Physicochemical Compatibility of Amiodarone with Parenteral Nutrition

Background Y‐site administration of total parenteral nutrition (TPN) and drugs is frequently required in the intensive care setting. Amiodarone is commonly administered by continuous intravenous infusion and subject to be co‐administered via a Y‐site with TPN. The aim of this study is to determine the physicochemical stability of amiodarone Y‐site administered with TPN. Methods Two standard TPN and 2 amiodarone solutions were designed. The 2 TPN differed in the lipid source (Lipofundin MCT/LCT® 20% or SMOFlipid® 20%). The 2 amiodarone solutions were prepared at different concentrations (900 mg and 1200 mg in 250 mL of dextrose 5% in water). Each TPN and amiodarone solutions ran at a rate that simulated a 24‐hour Y‐site infusion to obtain different admixture samples. Each sample was then visually examined and further tested to determine the mean lipid droplet size distribution by dynamic light scattering and amiodarone concentrations by HPLC. Results No alterations were detected by visual inspection. Average droplet size remained below 500 nm (252.5 ± 5.9 nm for Lipofundin MCT/LCT® TPN and 327.7 ± 14.4 nm for SMOFlipid® TPN).

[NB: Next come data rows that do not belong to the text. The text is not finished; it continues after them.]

(* ===== verification/DeviceGate.v ===== *)
(** * Only from a registered device ([DeviceGate] in [application/device_enrollment.rs])

    A tenant may admit its members from their registered browsers only.  Every way
    of signing in passes [gate_admit] before it makes a session; whoever comes from
    elsewhere gets a ticket to register with. *)

From S2P Require Import Prelude Values External AuditLog Directory AuthorizationCode UserDevice.
From S2P Require Import EnrollmentTicket SignInStore Effects AccessGate.

(** What the request brings along besides [RequestContext]:
    [RequestDevice::current] and [RequestCountry::current]. *)
Record RequestOrigin : Type := { ro_device : option DeviceRef; ro_country : option CountryCode }.
Record AdmissionAttempt : Type := {
  aa_tenant_id : TenantId;
  aa_user_id : Uuid;
  aa_home_tenant_id : TenantId;
  aa_methods : list AuthenticationMethod;
  aa_client_id : option string;
  aa_app_approved : bool
}.
Inductive Admission : Type := DeviceAdmitted | EnrollmentRequired (ticket : string).
Inductive DescribeEnrollmentOutcome : Type :=
  | EnrollmentOk (username : string) | TicketInvalid | DescribeInternal (message : string).

Section gate.
Context {HS : Hashing} {TC : TicketCrypto}.

(** [&d.as_str()[..16]]; [None] where the slice panics. *)
Definition group_key (device : option DeviceRef) : option string :=
  match device with
  | None => Some "no-device-cookie"
  | Some d =>
      if (16 <=? str_len (device_ref_hash d))%Z then Some (String.substring 0 16 (device_ref_hash d))
      else None
  end.
Definition alert_username (user : User) : string :=
  unwrap_or ("利用者 " ++ String.substring 0 8 (uuid_simple (u_sub user)))
    (opt_filter (fun u => negb (str_is_empty u)) (u_preferred_username user)).
Definition send_alert (user : User) (kind : SecurityAlertKind) (now : DateTime)
  (origin : RequestOrigin) (ctx : RequestContext) (device : option DeviceRef) : Prog unit :=
  match group_key device with
  | None => Panic
  | Some key => perform (SendAlert {|
      sa_kind := kind; sa_tenant_id := u_tenant_id user; sa_user_id := u_id user;
      sa_username := alert_username user; sa_occurred_at := now; sa_country := ro_country origin;
      sa_ip_address := ctx_ip_address ctx; sa_user_agent := ctx_user_agent ctx;
      sa_group_key := key |})
  end.
Definition bool_to_string (b : bool) : string := if b then "true" else "false".
Definition ticket_for (a : AdmissionAttempt) (device : option DeviceRef) (now : DateTime)
  : EnrollmentTicket := {|
  et_tenant_id := aa_tenant_id a; et_user_id := aa_user_id a;
  et_device := unwrap_or "" (device_ref_hash <$> device);
  et_methods := aa_methods a;
  et_expires_at := timestamp now + ENROLLMENT_TICKET_TTL_SECS |}.

(** The refusal: an audit line, an alert to the operators, a ticket. *)
Definition refuse_device (ticket_key : string) (origin : RequestOrigin) (a : AdmissionAttempt)
  (ctx : RequestContext) (now : DateTime) : Prog (Result DomainError Admission) :=
  let device := ro_device origin in
  do _ <- record_audit UnregisteredDeviceRefused AuditFailure (Some (aa_tenant_id a))
            (Some (aa_user_id a)) (aa_client_id a)
            (Some ("methods=" ++ method_codes (aa_methods a) ++ " device_cookie="
                   ++ bool_to_string (is_some device))) ctx;;
  try user <- sql (UsersFindById (aa_user_id a));;
  do _ <- (match user with
           | Some user => send_alert user (AlertUnregisteredDeviceRefused (aa_methods a)) now origin ctx device
           | None => Ret tt
           end);;
  Ret (Ok (EnrollmentRequired (ticket_sign ticket_key (ticket_for a device now)))).
(** [DeviceGate::admit]. *)
Definition gate_admit (ticket_key : string) (origin : RequestOrigin) (a : AdmissionAttempt)
  (ctx : RequestContext) (now : DateTime) : Prog (Result DomainError Admission) :=
  if aa_app_approved a then Ret (Ok DeviceAdmitted)
  else
    try required <- sql (RegisteredDeviceRequiredOf (aa_home_tenant_id a));;
    if negb required then Ret (Ok DeviceAdmitted)
    else
      match ro_device origin with
      | Some device =>
          try known <- sql (SignIn (DevicesFind (aa_user_id a) device));;
          if is_some known then Ret (Ok DeviceAdmitted) else refuse_device ticket_key origin a ctx now
      | None => refuse_device ticket_key origin a ctx now
      end.

Definition open_ticket (ticket_key : string) (origin : RequestOrigin) (tenant_id : TenantId)
  (raw : string) (now : DateTime) : option EnrollmentTicket :=
  ticket ← ticket_verify ticket_key raw (timestamp now);
  if negb (N.eqb (et_tenant_id ticket) tenant_id) || str_is_empty (et_device ticket) then None
  else current ← ro_device origin; then_some (String.eqb (device_ref_hash current) (et_device ticket)) ticket.

(** ** [DeviceEnrollmentService::describe] *)
Definition active_user (user_id : Uuid) : Prog (Result DomainError (option User)) :=
  try user <- sql (UsersFindById user_id);;
  Ret (Ok (opt_filter user_is_active user)).
Definition describe (ticket_key : string) (origin : RequestOrigin) (tenant_id : TenantId)
  (ticket : string) : Prog DescribeEnrollmentOutcome :=
  do now <- perform Now;;
  match open_ticket ticket_key origin tenant_id ticket now with
  | None => Ret TicketInvalid
  | Some ticket =>
      do found <- active_user (et_user_id ticket);;
      match found with
      | Ok (Some user) => Ret (EnrollmentOk (unwrap_or "" (u_preferred_username user)))
      | Ok None => Ret TicketInvalid
      | Err e => Ret (DescribeInternal (domain_error_string e))
      end
  end.
End gate.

For the samples obtained after running 900 mg and 1200 mg amiodarone solutions with TPN, the concentrations observed at 24 hours were 0.4491 ± 0.0111 mg/mL and 0.5773 ± 0.0214 mg/mL, respectively. These results represent approximately 100% of the zero‐time concentrations and are within ±15% of the predicted values. No degradation products were observed in the chromatograms. Conclusion Amiodarone is physicochemically compatible with standard TPN via a Y‐site administration at the tested amiodarone concentrations.